This is at market lows of course, as bull markets get longer in the tooth, OBIAY stocks become harder too find so it may be more difficult to find OBIAYs, it may then be worth letting the holdings numbers expand to reduce risk then. But for now, I’d say it’s worth thinking when you next go to add a share to the portfolio, is it better to increase one of my existing holdings instead? At the end of the month I’ll do a half year run through of the main stocks I’ve held through the first 6 months of the year with charts. In recent years, and particularly recently, it has boosted my gains a lot. Through last year, Rolls Royce and MKS made up nearly half my portfolio, in fact more than half at one point. I bought RR. 10 months ago @ 170p so it is up nearly 150% in that time on my first buys. M&S I held for near exactly a year and doubled my money on my first buys. A great hold for many, I just want OBIAY stocks and have added to my others. One other thing, OBIAY stocks are great but unless you go all in at once, it’s often longer to see your whole holding double. Your first buys one-bagging is the easiest part. We all tend to add to holdings as we get more confident. I try harder to go in heavier now as soon as I think I’m right about a stock so it maximises the gains. I nibble into stocks where I’m more cautious. If you add to your gains along the way then your total percentage gains when you sell are often short of one bagging, unless they run into multi-bagging as you hold longer. Nothing wrong at all adding to positions but don’t get disappointed when your first buys have one bagged but you look at your total position down the line and you’re only up 60-70% say, – that how it works. I don’t add to ones longer in the tooth before looking to add to ones that are young in the one-bagging process – the earliest part of a recovery is the best and most lucrative.

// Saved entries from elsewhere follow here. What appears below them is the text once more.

(* ===== verification/Packet.v ===== *)
(** * Packets

    htlcswitch/packet.go: what links, mailboxes and the switch hand each other,
    and the encryption of failures (hop/error_encryptor.go). A packet is an
    object in the code; its users change it only before they hand it on, so
    here it is a value. (The one exception: link.go, handleDownstreamUpdateAdd
    sets the outgoing key of an add that is still in its mailbox. A mailbox reads
    of it only the channel, which the switch had set, and a link that gets the
    packet again sets the key again.) *)

From S2P Require Import Prelude CircuitMap Forwarding.

(** lnwire's updates of HTLCs, with the fields that the switch looks at. *)
Inductive htlc_msg :=
| UpdateAddHTLC (payment_hash : bytes) (amount expiry : Z) (records : custom_records)
| UpdateFulfillHTLC (payment_preimage : bytes)
| UpdateFailHTLC (reason : bytes)
| OtherMsg.

(** SettleFailRef (channeldb/forwarding_package.go): source, height, index *)
Record settle_fail_ref := SettleFailRef { sf_source : Z; sf_height : Z; sf_index : Z }.
#[export] Instance settle_fail_ref_eq_decision : EqDecision settle_fail_ref.
Proof. solve_decision. Defined.

Record htlc_packet := HtlcPacket {
  p_incoming_chan_id : Z;
  p_outgoing_chan_id : Z;
  p_outgoing_hop : Z + bytes;            (* a channel or a node *)
  p_incoming_htlc_id : Z;
  p_outgoing_htlc_id : Z;
  p_source_ref : option (Z * Z);
  p_dest_ref : option settle_fail_ref;
  p_incoming_amount : Z;
  p_amount : Z;
  p_htlc : htlc_msg;
  p_obfuscator : option error_encrypter;
  p_local_failure : bool;
  p_link_failure : option link_error;
  p_converted_error : bool;
  p_has_source : bool;
  p_is_resolution : bool;
  p_circuit : option addr;
  p_incoming_timeout : Z;
  p_outgoing_timeout : Z;
  p_original_outgoing_chan_id : Z;
  p_inbound_fee : inbound_fee;
}.

(** The packet of which no field is set but its message. *)
Definition empty_packet (msg : htlc_msg) : htlc_packet :=
  HtlcPacket 0 0 (inl 0) 0 0 None None 0 0 msg None false None false false false None 0 0 0 (InboundFee 0 0).

Definition in_key (p : htlc_packet) : circuit_key := (p_incoming_chan_id p, p_incoming_htlc_id p).
Definition packet_out_key (p : htlc_packet) : circuit_key := (p_outgoing_chan_id p, p_outgoing_htlc_id p).
Definition keystone_of_packet (p : htlc_packet) : keystone := Keystone (in_key p) (packet_out_key p).

Definition is_add (m : htlc_msg) : bool := match m with UpdateAddHTLC _ _ _ _ => true | _ => false end.
Definition is_fulfill (m : htlc_msg) : bool := match m with UpdateFulfillHTLC _ => true | _ => false end.
Definition is_response (m : htlc_msg) : bool :=
  match m with UpdateFulfillHTLC _ | UpdateFailHTLC _ => true | _ => false end.

(** ** Changes *)

Definition set_source (inc : circuit_key) (p : htlc_packet) : htlc_packet :=
  HtlcPacket inc.1 (p_outgoing_chan_id p) (p_outgoing_hop p) inc.2 (p_outgoing_htlc_id p) (p_source_ref p) (p_dest_ref p)
    (p_incoming_amount p) (p_amount p) (p_htlc p) (p_obfuscator p) (p_local_failure p) (p_link_failure p)
    (p_converted_error p) (p_has_source p) (p_is_resolution p) (p_circuit p) (p_incoming_timeout p) (p_outgoing_timeout p)
    (p_original_outgoing_chan_id p) (p_inbound_fee p).
Definition set_source_ref (r : option (Z * Z)) (p : htlc_packet) : htlc_packet :=
  HtlcPacket (p_incoming_chan_id p) (p_outgoing_chan_id p) (p_outgoing_hop p) (p_incoming_htlc_id p) (p_outgoing_htlc_id p)
    r (p_dest_ref p) (p_incoming_amount p) (p_amount p) (p_htlc p) (p_obfuscator p) (p_local_failure p) (p_link_failure p)
    (p_converted_error p) (p_has_source p) (p_is_resolution p) (p_circuit p) (p_incoming_timeout p) (p_outgoing_timeout p)
    (p_original_outgoing_chan_id p) (p_inbound_fee p).
Definition set_circuit (c : option addr) (p : htlc_packet) : htlc_packet :=
  HtlcPacket (p_incoming_chan_id p) (p_outgoing_chan_id p) (p_outgoing_hop p) (p_incoming_htlc_id p) (p_outgoing_htlc_id p)
    (p_source_ref p) (p_dest_ref p) (p_incoming_amount p) (p_amount p) (p_htlc p) (p_obfuscator p) (p_local_failure p)
    (p_link_failure p) (p_converted_error p) (p_has_source p) (p_is_resolution p) c (p_incoming_timeout p)
    (p_outgoing_timeout p) (p_original_outgoing_chan_id p) (p_inbound_fee p).
Definition set_outgoing_chan_id (id : Z) (p : htlc_packet) : htlc_packet :=
  HtlcPacket (p_incoming_chan_id p) id (p_outgoing_hop p) (p_incoming_htlc_id p) (p_outgoing_htlc_id p)
    (p_source_ref p) (p_dest_ref p) (p_incoming_amount p) (p_amount p) (p_htlc p) (p_obfuscator p) (p_local_failure p)
    (p_link_failure p) (p_converted_error p) (p_has_source p) (p_is_resolution p) (p_circuit p) (p_incoming_timeout p)
    (p_outgoing_timeout p) (p_original_outgoing_chan_id p) (p_inbound_fee p).
Definition set_original_outgoing_chan_id (id : Z) (p : htlc_packet) : htlc_packet :=
  HtlcPacket (p_incoming_chan_id p) (p_outgoing_chan_id p) (p_outgoing_hop p) (p_incoming_htlc_id p) (p_outgoing_htlc_id p)
    (p_source_ref p) (p_dest_ref p) (p_incoming_amount p) (p_amount p) (p_htlc p) (p_obfuscator p) (p_local_failure p)
    (p_link_failure p) (p_converted_error p) (p_has_source p) (p_is_resolution p) (p_circuit p) (p_incoming_timeout p)
    (p_outgoing_timeout p) id (p_inbound_fee p).
Definition set_obfuscator (e : option error_encrypter) (p : htlc_packet) : htlc_packet :=
  HtlcPacket (p_incoming_chan_id p) (p_outgoing_chan_id p) (p_outgoing_hop p) (p_incoming_htlc_id p) (p_outgoing_htlc_id p)
    (p_source_ref p) (p_dest_ref p) (p_incoming_amount p) (p_amount p) (p_htlc p) e (p_local_failure p)
    (p_link_failure p) (p_converted_error p) (p_has_source p) (p_is_resolution p) (p_circuit p) (p_incoming_timeout p)
    (p_outgoing_timeout p) (p_original_outgoing_chan_id p) (p_inbound_fee p).
Definition set_htlc (m : htlc_msg) (p : htlc_packet) : htlc_packet :=
  HtlcPacket (p_incoming_chan_id p) (p_outgoing_chan_id p) (p_outgoing_hop p) (p_incoming_htlc_id p) (p_outgoing_htlc_id p)
    (p_source_ref p) (p_dest_ref p) (p_incoming_amount p) (p_amount p) m (p_obfuscator p) (p_local_failure p)
    (p_link_failure p) (p_converted_error p) (p_has_source p) (p_is_resolution p) (p_circuit p) (p_incoming_timeout p)
    (p_outgoing_timeout p) (p_original_outgoing_chan_id p) (p_inbound_fee p).

(** ** Failures on the way back *)

(** The onion library's encryption under the secret of an encrypter, with a MAC
    when the flag is set, and the encoding of a failure. *)
Class OnionPrims := {
  encrypt_error : error_encrypter → bool → bytes → bytes;
  encode_failure : failure_message → option bytes;
}.

Section Encryption.
Context {OP : OnionPrims}.

Definition encrypt_first_hop (e : error_encrypter) (failure : failure_message) : option bytes :=
  encrypt_error e true <$> encode_failure failure.
Definition encrypt_malformed_error (e : error_encrypter) (reason : bytes) : bytes := encrypt_error e true reason.
Definition intermediate_encrypt (e : error_encrypter) (reason : bytes) : bytes := encrypt_error e false reason.
End Encryption.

After pointing out the recent changes in small cap indexes it’s interesting to see how these have gone:
Up to last weekend, the Aim 50 index has risen 1000 points from the low, a 30% rise, nearly half that rise has occurred in May while the Aim 100 has done similar but slightly less.
The FTSE250 has only managed 2% in May up to last weekend. The FTSE Small Cap has rallied 20% from the lows:
Aim All Share Index has risen just over 20% in that time too.
All of this clearly shows money flowing towards the small cap ends of the market, at last!
It has been a good week and a great May, painful for anyone who did sell in May and go away. Year to date my portfolio is up 27%. FCH has one-bagged since Jan, and CMXX has nearly two bagged and after adding constantly since, they now form well over 30% of my portfolio. IGR has nearly one-bagged since the start of the month and is up 40% from when I bought on the open, on the day of the trading update – when it was up 35% at the open – sometimes you know you have to just bite the bullet! MPAC has one-bagged since the start of the year but I never bought back in till Feb so I missed over half that rally, so only up 40% from where I bought in. W7L is up 30% from the start of the year, AVON is up 60% from the start of the year. GNC is up 40% from my buy in April. LIO is up 40% from the start of the year, LUCE up 40% year to date. And last but by no means least, RR. is up 50% year to date. That’s where the bulk of my gains have come from this year. The major downers were WOSG which cost me 30% on that holding and HFD which hit me for 1% on those, back in January/February, not an auspicious start but that’s the way hits go, you can’t time them. I’m pleased to have recovered well and will do a full half year review at the end of June.
UKStockchallenge.
The UKStockchallenge is a great bit of fun if you have never entered. It is free. There is a monthly challenge each month and a yearly one in Jan on top. It is run by “Typo”, a trader friend of mine and others who has been around here investing and trading since before the millennium on Hemscott (anyone remember that?) There is no phishing, spamming or email harvesting, just an honest bit of fun us diehards have been having for 25 years nearly, pitting our wits against the market to pick 5 winners for the month. No prizes, just kudos. Why not give it a go?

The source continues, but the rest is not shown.